Kapitel 19/ Finale Teil 2 "Antworten und Bitten"
Leider dauerte es Monate, bis wir endlich den genauen Aufenthaltsort von Hildegard- oder Susan Sullivan, wie sie sich nun nannte- herausfanden. Sie wohnte immer noch in Amerika, in Charlottesville, Virginia, genau gesagt und war derzeit weder verheiratet noch sonst irgendwie familiär verknüpft (Wie mir Carmilla erklärt hatte, wurden manchmal eingeweihte Familien gebeten, insbesondere junge Vampire bei sich aufzunehmen.). Nun waren Sommerferien, alle Welt wollte nach Amerika und wir standen am Abfertigungsschalter 7a) am Flughafen- Katharina, Jonathan, Carmilla, ich und Lydia, welche soeben mit den Flugtickets zu uns gelaufen kam. Wir hatten sie nicht eingeweiht; sie dachte, wir wären zusammen mit unserer Lehrerin auf dem Weg zu einer biochemischen Messe oder irgendetwas anderem- ich hatte nicht aufgepasst, da Carmilla sich um den Teil gekümmert hatte. Während Lydia erneut von dannen stolperte, um die gefühlten 100 Koffer aufzugeben, gingen wir noch einmal den Plan durch. Wir wollten Hildegard möglichst schonend beibringen, wer wir waren und warum wir gekommen waren. Zum tausendsten Mal an diesem Tag las ich den schon zerknitterten Brief, den ich mittlerweile schon fast auswendig kannte: „Ihre Worte schienen durch den Raum zu schweben. Wie auf sanften Flügeln. Sie umspielten ihr Gesicht, ihre Wangen. Er lächelte……Ich hoffe dein Interesse geweckt zu haben. Bitte helfe ihr. Ich wünsche dir viel Glück bei deiner Suche nach ihr. H.S.“, murmelte ich leise vor mich hin, so dass ich zuerst nicht bemerkte, dass wir beobachtet wurden.
Dann jedoch spürte ich Blicke in meinem Nacken, und als ich mich umdrehte, um einen Blick auf meinen Beobachter zu erhaschen, trafen sich vor einige Sekunden die Blicke von mir und einem blonden Mädchen. Sie kam mir bekannt vor, doch bevor mir einfiel, woher ich sie kannte, rief mir Lydia etwas zu. Ich antwortete ihr; als ich mich wieder umdrehte, war meine Beobachterin verschwunden. Ich schüttelte den Kopf und wand mich wieder Lydia zu. Jetzt sah ich schon Menschen, wo niemand war.

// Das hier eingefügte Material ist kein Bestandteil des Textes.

(** [AddressRange(address, sheet=sheet)] for a boundary tuple. *)
Definition AddressRange_from_tuple (address : boundaries) (sheet : string)
  : outcome AddressRange.t :=
  if negb (has_none address || corners_differ address)
  then Raised AssertionError
  else
    let '(start_col, start_row, end_col, end_row) := address in
    start <- AddressCell_from_tuple (start_col, start_row, start_col, start_row)
               sheet ;;
    end_ <- AddressCell_from_tuple (end_col, end_row, end_col, end_row) sheet ;;
    let coordinate :=
      AddressCell.coordinate start ++ ":" ++ AddressCell.coordinate end_ in
    Returned (AddressRange.make (format_address sheet coordinate)
                sheet start end_ coordinate).

(** [AddressRange.create(address, sheet=sheet, cell=cell)] for a text. *)
Definition AddressRange_create_text (address sheet : string)
    (cell : option Anchor.t) : outcome Address :=
  '(sheetname, addr) <- split_sheetname address sheet ;;
  '(addr_tuple, sheetname) <- range_boundaries addr cell sheetname ;;
  if has_none addr_tuple || corners_differ addr_tuple
  then r <- AddressRange_from_tuple addr_tuple sheetname ;; Returned (Range r)
  else c <- AddressCell_from_tuple addr_tuple sheetname ;; Returned (Cell c).

(** [AddressCell.create(address, sheet=sheet, cell=cell)] for a text. *)
Definition AddressCell_create_text (address sheet : string)
    (cell : option Anchor.t) : outcome AddressCell.t :=
  addr <- AddressRange_create_text address sheet cell ;;
  match addr with
  | Cell c => Returned c
  | Range _ => Raised ValueError
  end.

(** [AddressCell(address, sheet=sheet)] for a cell: the cell itself, or the
    cell on the given sheet when it had none. *)
Definition AddressCell_from_cell (address : AddressCell.t) (sheet : string)
  : outcome AddressCell.t :=
  if String.eqb sheet "" || String.eqb sheet (AddressCell.sheet address)
  then Returned address
  else if String.eqb (AddressCell.sheet address) ""
  then
    (* [row, col_idx, coordinate = address[2:5]] *)
    let row := AddressCell.col_idx address in
    let col_idx := AddressCell.row address in
    let coordinate := AddressCell.coordinate address in
    Returned (AddressCell.make (format_address sheet coordinate)
                sheet col_idx row coordinate)
  else Raised ValueError.

(** [AddressRange(address, sheet=sheet)] for a range. *)
Definition AddressRange_from_range (address : AddressRange.t) (sheet : string)
  : outcome AddressRange.t :=
  if String.eqb sheet "" || String.eqb sheet (AddressRange.sheet address)
  then Returned address
  else if String.eqb (AddressRange.sheet address) ""
  then
    start <- AddressCell_create_text
               (AddressCell.coordinate (AddressRange.start address)) sheet None ;;
    end_ <- AddressCell_create_text
              (AddressCell.coordinate (AddressRange.end_ address)) sheet None ;;
    let coordinate :=
      AddressCell.coordinate start ++ ":" ++ AddressCell.coordinate end_ in
    Returned (AddressRange.make (format_address sheet coordinate)
                sheet start end_ coordinate)
  else Raised ValueError.

(** What [create] accepts: a text, or a cell or range built before. *)
Inductive address_arg : Set :=
| Text (s : string)
| Typed (a : Address).

Definition AddressRange_create (address : address_arg) (sheet : string)
    (cell : option Anchor.t) : outcome Address :=
  match address with
  | Typed (Range r) => r' <- AddressRange_from_range r sheet ;; Returned (Range r')
  | Typed (Cell c) => c' <- AddressCell_from_cell c sheet ;; Returned (Cell c')
  | Text s => AddressRange_create_text s sheet cell
  end.

Definition AddressCell_create (address : address_arg) (sheet : string)
    (cell : option Anchor.t) : outcome Address :=
  addr <- AddressRange_create address sheet cell ;;
  if negb (is_cell addr) then Raised ValueError else Returned addr.

(** * Notions used in the statements *)

(** An operand that is neither error code passes the two dominance tests. *)
Definition no_error_code (v : value) : Prop :=
  v <> PyStr DIV0 /\ v <> PyStr VALUE_ERROR.

(** The substitution for one blank operand, in the spec's words but with
    the code's test on the other operand: text other than the ['#EMPTY!']
    sentinel (the empty text included). *)
Definition substitute_blank (other v : value) : value :=
  if is_blank v
  then match other with
       | PyStr s => if String.eqb s "#EMPTY!" then PyInt 0 else PyStr ""
       | _ => PyInt 0
       end
  else v.

(** The operators whose operands are coerced and passed on as they are. *)
Definition plain_coercion (op : ast_op) : bool :=
  match op with
  | op_Eq | op_NotEq | op_BitAnd => false
  | _ => true
  end.

(** The faults the two handlers of the dispatch convert. *)
Definition handled (e : exn) : bool :=
  match e with
  | ZeroDivisionError | TypeError => true
  | _ => false
  end.

Definition escapes_handled {A : Type} (m : outcome A) : Prop :=
  exists e, m = Raised e /\ handled e = true.

(** A workbook for the examples: one table [T] on [Sheet1], spanning
    [A1:C10] with one header row and one totals row, and an anchor cell at
    row 5, column 3. *)
Definition example_table : Table :=
  {| ref := "A1:C10";
     headerRowCount := Some 1;
     totalsRowCount := Some 1;
     tableColumns := ["a"; "b"; "c"] |}.

Definition example_excel : Excel :=
  {| table := fun name sheet =>
                if String.eqb name "T" then (Some example_table, "Sheet1")
                else (None, sheet);
     defined_names := fun _ => None |}.

Definition example_cell : Anchor.t :=
  Anchor.make 5 3 (Some example_excel) (AddressCell.make "C5" "" 3 5 "C5").

(** The result of a structured reference that selects the rows [lo] to
    [hi] and the columns [c1] to [c2]: an inverted span is rejected. *)
Definition row_span (c1 c2 : Z) (sheet : string) (lo hi : Z)
  : outcome (option (boundaries * string)) :=
  if (hi <? lo) || (c2 <? c1) then Raised PyCelException
  else Returned (Some ((Some c1, Some lo, Some c2, Some hi), sheet)).

(** The coordinate text of the column [c] and the row [r]: the column
    letters, then the row number. *)
Definition coordinate_text (c r : Z) : string :=
  column_letters 3 c "" ++ Literal.string_of_int r.

(** A column openpyxl has letters for, and a row of a sheet. *)
Definition valid_coordinate (c r : Z) : Prop :=
  1 <= c <= 18278 /\ 1 <= r.

(** A sheet name as the addresses print it: no [!] in it and no quotes
    around it; the empty name stands for no sheet prefix. *)
Definition plain_sheet (sheet : string) : Prop :=
  Text.contains "!" sheet = false
  /\ Text.startswith sheet "'" && Text.endswith sheet "'" = false.

(** What the letters of a column must satisfy to be read back. *)
Definition column_letters_check (c : Z) : bool :=
  let letters := column_letters 3 c "" in
  Text.forallb Text.is_upper letters
  && negb (String.eqb letters "")
  && (String.length letters <=? 3)%nat
  && (column_index 0 letters =? c).

(** [true] when the text is empty or starts with a character outside [p]. *)
Definition stops (p : ascii -> bool) (s : string) : bool :=
  match s with
  | "" => true
  | String c _ => negb (p c)
  end.

(** The text of a structured reference, [name[selector]], and the names and
    selectors for which [TABLE_REF_RE] reads it back: a name is not empty
    and has no opening bracket, a selector has no line break. *)
Definition table_reference (name selector : string) : string :=
  name ++ "[" ++ selector ++ "]".

Definition table_name_ok (name : string) : Prop :=
  name <> ""
  /\ Text.forallb (fun c => negb (Ascii.eqb c "[")) name = true.

Definition selector_ok (selector : string) : Prop :=
  Text.forallb (fun c => negb (Ascii.eqb c Re.newline)) selector = true.

(** * Properties of the operator fix-up *)

Lemma eq_text_iff (s : string) (v : value) :
  Py.eq (PyStr s) v = true <-> v = PyStr s.
Proof.
  destruct v as [| b | n | f | t]; unfold Py.eq; simpl;
    try (split; discriminate).
  destruct (String.eqb_spec s t) as [-> | N]; split; try reflexivity;
    try discriminate.
  intros [= ->]. contradiction.
Qed.

Lemma eq_text_false (s : string) (v : value) :
  v <> PyStr s -> Py.eq (PyStr s) v = false.
Proof.
  intros H. destruct (Py.eq (PyStr s) v) eqn:E; [| reflexivity].
  apply eq_text_iff in E. contradiction.
Qed.

Lemma fixup_no_error_code (l r : value) (op : ast_op) :
  no_error_code l -> no_error_code r ->
  fixup l op r =
    let '(l', r') := fixup_blanks l r in
    match fixup_operands l' op r' with
    | Returned (l2, op2, r2) =>
        if match op2 with op_Mult => is_str l2 || is_str r2 | _ => false end
        then (Returned (PyStr VALUE_ERROR),
              [{| raised := false; msg := CannotMultiply l2 r2 |}])
        else fixup_dispatch l2 op2 r2
    | Raised e => (Raised e, [])
    | Unmodelled => (Unmodelled, [])
    end.
Proof.
  intros [Hl1 Hl2] [Hr1 Hr2]. unfold fixup.
  rewrite !eq_text_false by assumption. reflexivity.
Qed.

Lemma is_blank_text (s : string) :
  is_blank (PyStr s) = String.eqb s "#EMPTY!".
Proof. reflexivity. Qed.

Lemma fixup_blanks_symmetric (l r : value) :
  fixup_blanks l r = (substitute_blank r l, substitute_blank l r).
Proof.
  unfold fixup_blanks, substitute_blank.
  destruct l as [| b | n | f | s], r as [| b' | n' | f' | s'];
    try reflexivity;
    rewrite ?is_blank_text; unfold Py.eq; simpl;
    repeat match goal with
      | |- context [String.eqb ?x "#EMPTY!"] =>
          destruct (String.eqb x "#EMPTY!") eqn:?
      end; simpl; rewrite ?is_blank_text; simpl;
    repeat match goal with
      | H : String.eqb ?x _ = _ |- _ => rewrite H
      end; try reflexivity; congruence.
Qed.

Lemma substitute_blank_not_blank (other v : value) :
  is_blank (substitute_blank other v) = false.
Proof.
  unfold substitute_blank. destruct (is_blank v) eqn:E; [| exact E].
  destruct other as [| | | | s]; try reflexivity.
  destruct (String.eqb s "#EMPTY!"); reflexivity.
Qed.

Lemma is_blank_cases (v : value) :
  is_blank v = true -> v = PyNone \/ v = PyStr "#EMPTY!".
Proof.
  destruct v as [| b | n | f | s]; try discriminate; auto.
  rewrite is_blank_text, String.eqb_eq. intros ->. auto.
Qed.

Lemma substitute_blank_id (other v : value) :
  is_blank v = false -> substitute_blank other v = v.
Proof. unfold substitute_blank. intros ->. reflexivity. Qed.

Lemma substitute_blank_error_test (c : string) (other v : value) :
  c = DIV0 \/ c = VALUE_ERROR ->
  Py.eq (PyStr c) (substitute_blank other v) = Py.eq (PyStr c) v.
Proof.
  intros Hc. unfold substitute_blank.
  destruct (is_blank v) eqn:E; [| reflexivity].
  apply is_blank_cases in E.
  destruct E as [-> | ->], Hc as [-> | ->], other as [| | | | s];
    try reflexivity; destruct (String.eqb s "#EMPTY!"); reflexivity.
Qed.

Lemma fixup_after_blanks (l r : value) (op : ast_op) :
  fixup l op r = fixup (substitute_blank r l) op (substitute_blank l r).
Proof.
  unfold fixup at 2.
  rewrite !substitute_blank_error_test by auto.
  rewrite (fixup_blanks_symmetric (substitute_blank r l)).
  rewrite !(substitute_blank_id _ (substitute_blank _ _))
    by apply substitute_blank_not_blank.
  unfold fixup. rewrite fixup_blanks_symmetric. reflexivity.
Qed.

(** C4: if either operand is the division-by-zero code the fix-up returns
    it, whatever the operator and the other operand (a value-type code, a
    blank, a value no coercion accepts); otherwise, if either operand is the
    value-type code it returns that one.  No diagnostic is emitted. *)
Theorem fixup_error_dominance (l r : value) (op : ast_op) :
  (l = PyStr DIV0 \/ r = PyStr DIV0 ->
   fixup l op r = (Returned (PyStr DIV0), []))
  /\ (l <> PyStr DIV0 -> r <> PyStr DIV0 ->
      l = PyStr VALUE_ERROR \/ r = PyStr VALUE_ERROR ->
      fixup l op r = (Returned (PyStr VALUE_ERROR), [])).
Proof.
  split.
  - intros H. unfold fixup.
    assert (E : Py.eq (PyStr DIV0) l || Py.eq (PyStr DIV0) r = true).
    { apply orb_true_iff. destruct H as [-> | ->]; [left | right];
        apply eq_text_iff; reflexivity. }
    rewrite E. reflexivity.
  - intros Hl Hr H. unfold fixup.
    rewrite (eq_text_false _ _ Hl), (eq_text_false _ _ Hr).
    assert (E : Py.eq (PyStr VALUE_ERROR) l || Py.eq (PyStr VALUE_ERROR) r = true).
    { apply orb_true_iff. destruct H as [-> | ->]; [left | right];
        apply eq_text_iff; reflexivity. }
    simpl orb. cbv iota. rewrite E. reflexivity.
Qed.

Viele, viele Stunden später hatten wir einen anstrengenden Flug hinter uns und lagen in unseren Hotelbetten. Neben mir hörte ich den leisen, regelmäßigen Atem von Katharina und Lydia, während ich wach lag. Ich dachte über das Geschehene nach, an alles, was sich in dem letzten halben Jahr verändert hatte; es gab so vieles, was ich nicht verstand: Wer hatte mir den Brief geschrieben, wer war diese Hildegard eigentlich, wie konnte sie ein Vampir sein, wo sie doch als Mensch geboren worden war (oder?), warum musste Susanne Smied sterben und an wen erinnerte dieses Mädchen, welches ich an dem Abfertigungsschalter gesehen hatte? Schließlich fiel ich trotz meiner Sorgen in einem unruhigen Schlaf. Doch ich wurde immer wieder von Alpträumen aufgeschreckt, und so kam es, dass ich am nächsten Morgen nicht sehr ausgeschlafen war.

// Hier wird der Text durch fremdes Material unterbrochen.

(** On a miss, the outcome is decided by what the provider answers to the
    route's call. *)
Lemma miss_served apiKey upstream now c req rt key :
  cache_key rt req = Some key ->
  truthy (cached now c key) = false ->
  serve (handler rt apiKey upstream now) c req =
  let call := AxiosGet (fst (outbound rt apiKey req)) (snd (outbound rt apiKey req)) in
  let failed e :=
    (inr (Response 500 (message (failure_message rt))),
     State c [CacheGet key; call; ConsoleError e]) in
  match upstream (fst (outbound rt apiKey req)) (snd (outbound rt apiKey req)) with
  | Reject detail => failed (UpstreamError detail)
  | Resolve d =>
      match fetched rt d with
      | Some v =>
          (inr (Response 200 (present rt v)),
           State (Cache.set c now key v) [CacheGet key; call; CacheSet key v])
      | None => failed TypeError
      end
  end.
Proof.
  intros Hkey Hmiss. destruct rt; cbn [handler outbound fst snd fetched].
  - cbn in Hkey. injection Hkey as <-. rewrite news_miss by done. cbn zeta.
    destruct (upstream _ _) as [d|detail]; [|done].
    destruct (prop d "articles") as [[| | | | |l|]|]; try done.
    by destruct (forallb well_formed l).
  - cbn in Hkey. injection Hkey as <-. rewrite find_miss by done. cbn zeta.
    destruct (upstream _ _) as [d|detail]; [|done].
    by destruct (prop d "articles").
  - cbn in Hkey. destruct (truthy (param req "keyword")) eqn:Hk; [|discriminate].
    injection Hkey as <-. rewrite search_miss by done. cbn zeta.
    destruct (upstream _ _) as [d|detail]; [|done].
    by destruct (prop d "articles").
Qed.

(** ** Serialisation *)

Lemma json_id : forall v, is_json v = true -> json v = v.
Proof.
  fix IH 1. intros [| |b|z|str|l|props] Hv; try reflexivity.
  - cbn in *. f_equal. induction l as [|e l IHl]; [reflexivity|].
    apply andb_prop in Hv as [He Hl].
    rewrite (IH e He), (IHl Hl). by destruct e.
  - cbn in *. f_equal. induction props as [|[k e] ps IHps]; [reflexivity|].
    apply andb_prop in Hv as [He Hps].
    rewrite (IH e He), (IHps Hps). by destruct e.
Qed.

Lemma json_records (l : list value) :
  json (VArr (map article_shape l)) = VArr (map (fun a => json (article_shape a)) l).
Proof.
  cbn. f_equal. induction l as [|a l IH]; [reflexivity|]. cbn. by rewrite IH.
Qed.

Lemma is_undefined_true v : is_undefined v = true -> v = VUndefined.
Proof. by destruct v. Qed.

Lemma sent_article_documented a :
  nullish (pick a "source") = false ->
  documented_fields_of a (json (article_shape a)).
Proof.
  intros Hsrc. unfold documented_fields_of, article_shape, article_fields, source_fields.
  assert (is_undefined (pick a "source") = false) as Hs
    by (by destruct (pick a "source")).
  cbn. rewrite Hs. clear Hs Hsrc.
  split; [|split; [|split]].
  - generalize (pick a "title"), (pick a "description"), (pick a "url"),
      (pick a "image"), (pick a "publishedAt"). intros t d u i p. cbn.
    by destruct (is_undefined t), (is_undefined d), (is_undefined u),
      (is_undefined i), (is_undefined p).
  - generalize (pick (pick a "source") "name"), (pick (pick a "source") "url"),
      (pick a "title"), (pick a "description"), (pick a "url"),
      (pick a "image"), (pick a "publishedAt"). intros n su t d u i p. cbn.
    by destruct (is_undefined t), (is_undefined d), (is_undefined u),
      (is_undefined i), (is_undefined p), (is_undefined n), (is_undefined su).
  - intros f Hf.
    destruct Hf as [<-|[<-|[<-|[<-|[<-|[]]]]]];
      generalize (pick a "title"), (pick a "description"), (pick a "url"),
        (pick a "image"), (pick a "publishedAt"); intros t d u i p; cbn;
      destruct (is_undefined t) eqn:Ht, (is_undefined d) eqn:Hd,
        (is_undefined u) eqn:Hu, (is_undefined i) eqn:Hi, (is_undefined p) eqn:Hp;
      repeat match goal with
             | H : is_undefined _ = true |- _ => apply is_undefined_true in H; subst
             end; reflexivity.
  - intros f Hf.
    destruct Hf as [<-|[<-|[]]];
      generalize (pick (pick a "source") "name"), (pick (pick a "source") "url"),
        (pick a "title"), (pick a "description"), (pick a "url"),
        (pick a "image"), (pick a "publishedAt"); intros n su t d u i p; cbn;
      destruct (is_undefined t), (is_undefined d), (is_undefined u),
        (is_undefined i), (is_undefined p);
      destruct (is_undefined n) eqn:Hn, (is_undefined su) eqn:Hsu;
      repeat match goal with
             | H : is_undefined _ = true |- _ => apply is_undefined_true in H; subst
             end; reflexivity.
Qed.

Lemma complete_all_fields a w :
  documented_fields_of a w -> complete a = true ->
  keys w = article_fields /\ keys (pick w "source") = source_fields.
Proof.
  intros (Hk & Hs & _) Hc. unfold complete in Hc. apply andb_prop in Hc as [Ha Hb].
  rewrite Hk, Hs. split.
  - cbn in Ha |- *. repeat (apply andb_prop in Ha as [-> Ha]). reflexivity.
  - cbn in Hb |- *. repeat (apply andb_prop in Hb as [-> Hb]). reflexivity.
Qed.

Section Claims.

Variable apiKey : value.
Variable upstream : string -> list (string * value) -> upstream_result.
Variable now : Z.
Variable c : gmap string Cache.entry.
Variable req : request.


(** C5: on [/news/find] and [/news/search], when the outbound call
    resolves with data whose [articles] can be read, the handler answers
    status 200 with [{articles: data.articles}], the value untouched, and
    stores that same value in the cache under the request's key; the client
    receives it unchanged, as the provider's data is a JSON value. *)
Theorem find_and_search_return_upstream_articles (rt : route) (key : string)
    (d articles : value) :
  rt <> RNews ->
  cache_key rt req = Some key ->
  truthy (cached now c key) = false ->
  upstream (fst (outbound rt apiKey req)) (snd (outbound rt apiKey req)) = Resolve d ->
  prop d "articles" = Some articles ->
  let r := Response 200 (VObj [("articles", articles)]) in
  serve (handler rt apiKey upstream now) c req =
    (inr r,
     State (Cache.set c now key articles)
       [CacheGet key;
        AxiosGet (fst (outbound rt apiKey req)) (snd (outbound rt apiKey req));
        CacheSet key articles])
  /\ Cache.get (Cache.set c now key articles) now key = Some articles
  /\ (is_json articles = true -> sent r = VObj [("articles", articles)]).
Proof.
  intros Hrt Hkey Hmiss Hres Hart r.
  assert (fetched rt d = Some articles) as Hf by (by destruct rt).
  split; [|split].
  - rewrite (miss_served _ _ _ _ _ _ _ Hkey Hmiss). cbn zeta. rewrite Hres, Hf.
    by destruct rt.
  - apply get_set_same. unfold Cache.stdTTL. lia.
  - intros Hjson. unfold sent, r. cbn [body].
    rewrite (json_id (VObj [("articles", articles)])); [done|].
    cbn. by rewrite Hjson.
Qed.

(** C4 (amended): on [/news], when the outbound call resolves with an
    array of articles (none of them, nor its [source], [undefined] or
    [null]), the handler answers status 200 with an array of as many
    records and stores that array in the cache.  Each record has exactly
    the keys title, description, url, image, publishedAt and source, the
    latter exactly name and url, with the upstream values, [undefined] for
    a field the upstream record lacks.  What the client receives has, for
    each record, those of the six fields that the upstream record defines
    and no other field: all six when the record defines them all. *)
Theorem news_articles_keep_documented_fields (d : value) (arts : list value) :
  let n := param_or req "n" (VNum 10) in
  let key := "news-" +:+ to_string n in
  let call := AxiosGet "https://gnews.io/api/v4/top-headlines"
                [("token", apiKey); ("lang", VStr "en"); ("max", n)] in
  truthy (cached now c key) = false ->
  upstream "https://gnews.io/api/v4/top-headlines"
    [("token", apiKey); ("lang", VStr "en"); ("max", n)] = Resolve d ->
  prop d "articles" = Some (VArr arts) ->
  forallb well_formed arts = true ->
  exists out wire,
    serve (news apiKey upstream now) c req =
      (inr (Response 200 (VArr out)),
       State (Cache.set c now key (VArr out))
         [CacheGet key; call; CacheSet key (VArr out)])
    /\ Cache.get (Cache.set c now key (VArr out)) now key = Some (VArr out)
    /\ Forall2 six_fields_of arts out
    /\ sent (Response 200 (VArr out)) = VArr wire
    /\ Forall2 documented_fields_of arts wire
    /\ Forall2 (fun a w => complete a = true ->
                  keys w = article_fields /\ keys (pick w "source") = source_fields)
         arts wire.
Proof.
  intros n key call Hmiss Hres Hart Hwf.
  exists (map article_shape arts), (map (fun a => json (article_shape a)) arts).
  split; [|split; [|split; [|split; [|split]]]].
  - rewrite news_miss by done. cbn zeta. fold n. rewrite Hres, Hart, Hwf. done.
  - apply get_set_same. unfold Cache.stdTTL. lia.
  - clear. induction arts; constructor; auto using article_shape_six_fields.
  - unfold sent. cbn [body]. apply json_records.
  - clear -Hwf. induction arts as [|a arts IH]; [constructor|].
    cbn in Hwf. apply andb_prop in Hwf as [Ha Hrest]. constructor; [|auto].
    apply sent_article_documented. unfold well_formed in Ha.
    apply andb_prop in Ha as [_ Ha]. by destruct (nullish (pick a "source")).
  - clear -Hwf. induction arts as [|a arts IH]; [constructor|].
    cbn in Hwf. apply andb_prop in Hwf as [Ha Hrest]. constructor; [|auto].
    apply complete_all_fields. apply sent_article_documented. unfold well_formed in Ha.
    apply andb_prop in Ha as [_ Ha]. by destruct (nullish (pick a "source")).
Qed.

Lydia war im Hotel geblieben, als wir ihr erzählt hatten, wo wir angeblich hinwollten. Sie sagte, dass Biochemie nicht wirklich ihre Welt war. Interessant fand ich, dass sie noch nicht einmal bemerkt hatte, dass Carmilla keine Biochemie- sondern Geschichtslehrerin war. Und selbst wenn sie es wusste, Lydia war es gewohnt, keine Fragen zu stellen. Nun fuhren wir die Vororte von Charlottesville ab auf der Suche nach 124 Finniganboulevard. Allmählich wurde ich ungeduldig: Nun waren wir so kurz vorm Ziel und dann sollte es daran scheitern, dass wir die Straße, in der sie leben sollte nicht fanden?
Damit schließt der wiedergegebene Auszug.